→ **PROBLEM STATEMENT**: Keyword search on "times": report each line of the records that contains it.

Stored data entries
(** [deque(maxlen=10).append]. *)
Definition push_time (t : Z) (l : list Z) : list Z :=
  let l' := l ++ [t] in drop (length l' - 10) l'.

Definition record_request_end (s : StrategyStats) (success : bool) (response_time_ms : Z)
  : StrategyStats :=
  let times := push_time response_time_ms (response_times s) in
  s <| active_connections := Z.max 0 (active_connections s - 1) |>
    <| successful_requests := if success then successful_requests s + 1 else successful_requests s |>
    <| failed_requests := if success then failed_requests s else failed_requests s + 1 |>
    <| consecutive_successes := if success then consecutive_successes s + 1 else 0 |>
    <| consecutive_failures := if success then 0 else consecutive_failures s + 1 |>
    <| response_times := times |>
    <| average_response_time :=
         match times with [] => average_response_time s
         | _ => (foldr Z.add 0 times, Z.of_nat (length times)) end |>.

Definition reset_stats (_ : StrategyStats) : StrategyStats := fresh_stats.

(** [_update_health_status] on one strategy's statistics. *)
Definition _update_health_status (cfg : LoadBalancingConfig) (s : StrategyStats) (success : bool)
  : StrategyStats :=
  s <| is_healthy :=
         if success then
           if recovery_threshold cfg <=? consecutive_successes s then true else is_healthy s
         else
           if unhealthy_threshold cfg <=? consecutive_failures s then false else is_healthy s |>.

→ **SOLUTION FOR THIS EXERCISE**:
  let times := push_time response_time_ms (response_times s) in
    <| response_times := times |>
         match times with [] => average_response_time s
         | _ => (foldr Z.add 0 times, Z.of_nat (length times)) end |>.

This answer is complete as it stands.